Lemma ascending_default s : ly_tiers s = T -> ascendingTiers s = T.
Proof. unfold ascendingTiers. by intros ->. Qed.
Lemma descending_default : sort_desc (fun t => inject_Z (lt_minPointsRequired t)) T = reverse T.
Proof. reflexivity. Qed.
Lemma determineTier_default lifetime : determineTierForLifetimePoints lifetime T = Some (tier_for lifetime).
Proof.
  unfold determineTierForLifetimePoints, tier_for. rewrite descending_default. cbn -[Z.leb].
  do 3 (destruct (_ <=? lifetime)%Z; [done|]). by destruct (_ <=? lifetime)%Z.
Qed.
Lemma tier_for_highest lifetime : (0 <= lifetime)%Z ->
  tier_for lifetime ∈ T /\ (lt_minPointsRequired (tier_for lifetime) <= lifetime)%Z /\
  forall t, t ∈ T -> (lt_minPointsRequired t <= lifetime -> lt_minPointsRequired t <= lt_minPointsRequired (tier_for lifetime))%Z.
Proof.
  intros H. unfold tier_for. split_and!.
  - repeat case_match; rewrite list_elem_of_In; cbn; auto 6.
  - repeat case_match; cbn; lia.
  - intros t Ht%list_elem_of_In. cbn in Ht.
    destruct Ht as [<-|[<-|[<-|[<-|[]]]]]; repeat case_match; cbn in *; lia.
Qed.
End tiers.

(** ** The ledger of an account *)
(** What a transaction of each type does to balance and lifetime points; a
    row the handlers would not write has no effect defined. *)
Definition apply_row (st : Z * Z) (t : LoyaltyTransaction) : option (Z * Z) :=
  let '(balance, lifetime) := st in
  let p := lx_points t in
  if negb (0 <? p)%Z then None
  else match lx_type t with
  | LTX_TRIP_COMPLETION_EARNED => Some (balance + p, lifetime + p)%Z
  | LTX_REDEMPTION_TO_WALLET => if (p <=? balance)%Z then Some (balance - p, lifetime)%Z else None
  | LTX_ADMIN_ADJUSTMENT =>
    if (lx_balanceBefore t <? lx_balanceAfter t)%Z then Some (balance + p, lifetime + p)%Z
    else if (p <=? balance)%Z then Some (balance - p, lifetime)%Z else None
  | LTX_CANCELLATION_REVERSAL => Some (Z.max 0 (balance - p), Z.max 0 (lifetime - p))
  | _ => None
  end.
(** Every row starts where the last one ended. *)
Fixpoint replay_rows (st : Z * Z) (l : list LoyaltyTransaction) : option (Z * Z) :=
  match l with
  | [] => Some st
  | t :: l' =>
    match apply_row st t with
    | Some st' => if ((lx_balanceBefore t =? fst st) && (lx_balanceAfter t =? fst st'))%Z then replay_rows st' l' else None
    | None => None
    end
  end.
Definition rows_of (accountId : string) (l : list LoyaltyTransaction) : list LoyaltyTransaction :=
  filter (fun t => lx_accountId t = accountId) l.

Lemma replay_app st l l' : replay_rows st (l ++ l') = match replay_rows st l with Some st' => replay_rows st' l' | None => None end.
Proof. revert st. induction l as [|t l IH]; intros st; [done|]. cbn. destruct (apply_row st t); [|done]. by destruct (_ && _). Qed.
(** Points in hand never exceed the points ever credited. *)
Definition within (st : Z * Z) : Prop := (0 <= fst st <= snd st)%Z.
Lemma apply_row_within st t st' : within st -> apply_row st t = Some st' -> within st'.
Proof.
  destruct st as [b l]. unfold within, apply_row. cbn. intros H. destruct (negb _) eqn:E; [done|].
  destruct (lx_type t); repeat case_match; intros; simplify_eq; cbn; lia.
Qed.
Lemma replay_within l st st' : within st -> replay_rows st l = Some st' -> within st'.
Proof.
  revert st. induction l as [|t l IH]; cbn; intros st H; [by intros [= <-]|].
  destruct (apply_row st t) as [st1|] eqn:E; [|done]. destruct (_ && _); [|done]. eauto using apply_row_within.
Qed.

(** Every row of a ledger that replays moves a positive number of points. *)
Lemma replay_positive l : forall st st' t, replay_rows st l = Some st' -> t ∈ l -> (0 < lx_points t)%Z.
Proof.
  induction l as [|x l IH]; intros st st' t H Ht; [by apply elem_of_nil in Ht|]. cbn in H.
  destruct (apply_row st x) as [st1|] eqn:E; [|done]. destruct (_ && _); [|done]. apply elem_of_cons in Ht as [->|Ht]; [|by eapply IH].
  destruct st as [b lf]. unfold apply_row in E. destruct (negb (0 <? lx_points x)%Z) eqn:Ep; [done|]. lia.
Qed.

Lemma rows_of_snoc id l t : rows_of id (l ++ [t]) = rows_of id l ++ (if decide (lx_accountId t = id) then [t] else []).
Proof. unfold rows_of. by rewrite filter_app, filter_cons, filter_nil. Qed.

(** ** The invariant *)
Section ledger.
Context {col : NumericColumn} {dec : DecimalArith}.
Variable ids : LoyaltyTierCode -> string.

Record account_ok (l : list LoyaltyTransaction) (a : LoyaltyAccount) : Prop := {
  ao_replay : replay_rows (0, 0)%Z (rows_of (la_id a) l) = Some (la_pointsBalance a, la_lifetimePoints a);
  ao_fits : int32 (la_lifetimePoints a);
  ao_tier : la_tierId a = lt_id (tier_for ids (la_lifetimePoints a));
}.
(** Where the rows of a booking come from. *)
Definition earned_for (b : string) (t : LoyaltyTransaction) : Prop :=
  lx_type t = LTX_TRIP_COMPLETION_EARNED /\ lx_referenceType t = "BOOKING" /\ lx_referenceId t = Some b.
Definition row_ok (l : list LoyaltyTransaction) (t : LoyaltyTransaction) : Prop :=
  match lx_type t with
  | LTX_TRIP_COMPLETION_EARNED => exists b, earned_for b t /\ lx_idempotencyKey t = completionKey b
  | LTX_CANCELLATION_REVERSAL => exists b e, lx_referenceId t = Some b /\ lx_idempotencyKey t = reversalKey b /\
      e ∈ l /\ earned_for b e /\ lx_accountId t = lx_accountId e /\ lx_points t = lx_points e
  | _ => True
  end.
Record loyalty_ok (s : LoyaltyStore) : Prop := {
  lo_tiers : ly_tiers s = defaultTiers ids;
  lo_account : forall u a, ly_accounts s !! u = Some a -> account_ok (ly_transactions s) a;
  lo_ids : forall u u' a a', ly_accounts s !! u = Some a -> ly_accounts s !! u' = Some a' -> la_id a = la_id a' -> u = u';
  lo_owner : forall t, t ∈ ly_transactions s -> exists u a, ly_accounts s !! u = Some a /\ la_id a = lx_accountId t;
  lo_keys : NoDup (map lx_idempotencyKey (ly_transactions s));
  lo_rows : forall t, t ∈ ly_transactions s -> row_ok (ly_transactions s) t;
}.
Definition fresh_account (env : LoyaltyEnv) (s : LoyaltyStore) : Prop :=
  forall u a, ly_accounts s !! u = Some a -> la_id a <> ye_accountId env.

Lemma findTransaction_none key s : findTransaction key s = None -> key ∉ map lx_idempotencyKey (ly_transactions s).
Proof.
  unfold findTransaction. intros H (t & -> & Ht)%list_elem_of_fmap. apply list_elem_of_In in Ht.
  pose proof (find_none _ _ H t Ht) as E. cbn in E. by rewrite String.eqb_refl in E.
Qed.
Lemma row_ok_mono l l' t : (forall e, e ∈ l -> e ∈ l') -> row_ok l t -> row_ok l' t.
Proof. unfold row_ok. destruct (lx_type t); naive_solver. Qed.

(** An account opened for its user. *)
Definition open_account (env : LoyaltyEnv) : LoyaltyAccount :=
  {| la_id := ye_accountId env; la_tierId := lt_id (tier_for ids 0); la_pointsBalance := 0; la_lifetimePoints := 0 |}.
Definition opened_for (env : LoyaltyEnv) (u : string) (s s1 : LoyaltyStore) (a : LoyaltyAccount) : Prop :=
  (ly_accounts s !! u = Some a /\ s1 = s) \/
  (ly_accounts s !! u = None /\ a = open_account env /\ s1 = set_account u a s).
Lemma getOrCreateAccount_run env u s r s' : ly_tiers s = defaultTiers ids -> getOrCreateLoyaltyAccount env u s = (r, s') ->
  match r with Ok a => opened_for env u s s' a | Throw _ => s' = s end.
Proof.
  intros HT. unfold getOrCreateLoyaltyAccount. step. destruct (ly_accounts s !! u) as [a|] eqn:Ea; step.
  { intros [= <- <-]. by left. }
  rewrite HT. change (List.find (hasTierCode LTC_BRONZE) (defaultTiers ids)) with (head (defaultTiers ids)).
  rewrite bool_decide_eq_false_2 by done.
  step. cbn [head defaultTiers].
  destruct (bool_decide (u ∈ ly_users s)); step; intros [= <- <-]; [|done]. right. done.
Qed.

(** *** Writes that keep the invariant *)
Lemma loyalty_ok_ext s s' : ly_tiers s' = ly_tiers s -> ly_accounts s' = ly_accounts s -> ly_transactions s' = ly_transactions s ->
  loyalty_ok s -> loyalty_ok s'.
Proof. intros E1 E2 E3 []. split; rewrite ?E1, ?E2, ?E3; auto. Qed.
Lemma rows_of_none id l : (forall t, t ∈ l -> lx_accountId t <> id) -> rows_of id l = [].
Proof.
  intros H. unfold rows_of. destruct (filter _ l) as [|t l'] eqn:E; [done|].
  assert (t ∈ filter (fun t => lx_accountId t = id) l) as [Ht Hin]%list_elem_of_filter by (rewrite E; apply list_elem_of_here).
  by destruct (H t Hin).
Qed.
Lemma opened_ok env u s s1 a : loyalty_ok s -> fresh_account env s -> opened_for env u s s1 a ->
  loyalty_ok s1 /\ ly_accounts s1 !! u = Some a.
Proof.
  intros Ho Hf [[Ha ->]|(Hn & -> & ->)]; [done|]. split; [|apply lookup_insert_eq]. destruct Ho. split; cbn; [done| | | |done|done].
  - intros u' a'. destruct (decide (u' = u)) as [->|Hu]; [|rewrite lookup_insert_ne by done; eauto].
    rewrite lookup_insert_eq. intros [= <-]. split; cbn; [|done|done].
    rewrite rows_of_none; [done|]. intros t (u' & a' & Hu & <-)%lo_owner0. by apply (Hf u').
  - intros u1 u2 a1 a2 H1 H2 E. destruct (decide (u1 = u)) as [->|Hu1], (decide (u2 = u)) as [->|Hu2]; [done| | |];
      rewrite ?lookup_insert_eq, ?lookup_insert_ne in H1 by done; rewrite ?lookup_insert_eq, ?lookup_insert_ne in H2 by done.
    + injection H1 as <-. by destruct (Hf u2 a2 H2).
    + injection H2 as <-. by destruct (Hf u1 a1 H1).
    + eauto.
  - intros t (u' & a' & Hu & E)%lo_owner0. exists u', a'. split; [|done]. rewrite lookup_insert_ne; [done|]. by intros ->; rewrite Hn in Hu.
Qed.

Definition moved_account (a : LoyaltyAccount) (b l : Z) : LoyaltyAccount :=
  {| la_id := la_id a; la_tierId := lt_id (tier_for ids l); la_pointsBalance := b; la_lifetimePoints := l |}.
Lemma write_row_ok u a b l t s s' : loyalty_ok s -> ly_accounts s !! u = Some a ->
  ly_tiers s' = ly_tiers s -> ly_accounts s' = <[u := moved_account a b l]> (ly_accounts s) ->
  ly_transactions s' = ly_transactions s ++ [t] -> lx_accountId t = la_id a ->
  apply_row (la_pointsBalance a, la_lifetimePoints a) t = Some (b, l) ->
  lx_balanceBefore t = la_pointsBalance a -> lx_balanceAfter t = b -> int32 l ->
  findTransaction (lx_idempotencyKey t) s = None -> row_ok (ly_transactions s) t -> loyalty_ok s'.
Proof.
  intros Ho Ha E1 E2 E3 Hid Hr Hbe Haf Hl Hk%findTransaction_none Hrow. destruct Ho.
  assert (forall e, e ∈ ly_transactions s -> e ∈ ly_transactions s ++ [t]) as Hsub by (intros e; rewrite elem_of_app; by left).
  split; rewrite ?E1, ?E2, ?E3; [done| | | | |].
  - intros u' a'. destruct (decide (u' = u)) as [->|Hu].
    + rewrite lookup_insert_eq. intros [= <-]. destruct (lo_account0 u a Ha). split; cbn; [|done|done].
      rewrite rows_of_snoc, decide_True by done. rewrite replay_app, ao_replay0. cbn -[apply_row]. rewrite Hr. cbn.
      by rewrite Hbe, Haf, !Z.eqb_refl.
    + rewrite lookup_insert_ne by done. intros Ha'. destruct (lo_account0 u' a' Ha'). split; [|done|done].
      rewrite rows_of_snoc, decide_False, app_nil_r; [done|]. intros E. apply Hu. rewrite Hid in E. by eapply lo_ids0.
  - intros u1 u2 a1 a2 H1 H2 E. apply lookup_insert_Some in H1, H2.
    destruct H1 as [[<- <-]|[Hu1 H1]], H2 as [[<- <-]|[Hu2 H2]]; eauto.
  - intros e [He| ->%list_elem_of_singleton]%elem_of_app.
    + destruct (lo_owner0 e He) as (u' & a' & Hu' & E'). destruct (decide (u' = u)) as [->|Hu].
      * exists u, (moved_account a b l). rewrite lookup_insert_eq. split; [done|]. cbn. congruence.
      * exists u', a'. by rewrite lookup_insert_ne by done.
    + exists u, (moved_account a b l). by rewrite lookup_insert_eq.
  - rewrite map_app. apply NoDup_app. split_and!; [done| |apply NoDup_singleton]. by intros x Hx ->%list_elem_of_singleton.
  - intros e [He| ->%list_elem_of_singleton]%elem_of_app; eauto using row_ok_mono.
Qed.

• INSTRUCTIONS FOR THE TASK
Select and copy each line from the data that includes the word "Prop".

• OUTPUT BELOW
Definition within (st : Z * Z) : Prop := (0 <= fst st <= snd st)%Z.
Record account_ok (l : list LoyaltyTransaction) (a : LoyaltyAccount) : Prop := {
Definition earned_for (b : string) (t : LoyaltyTransaction) : Prop :=
Definition row_ok (l : list LoyaltyTransaction) (t : LoyaltyTransaction) : Prop :=
Record loyalty_ok (s : LoyaltyStore) : Prop := {
Definition fresh_account (env : LoyaltyEnv) (s : LoyaltyStore) : Prop :=
Definition opened_for (env : LoyaltyEnv) (u : string) (s s1 : LoyaltyStore) (a : LoyaltyAccount) : Prop :=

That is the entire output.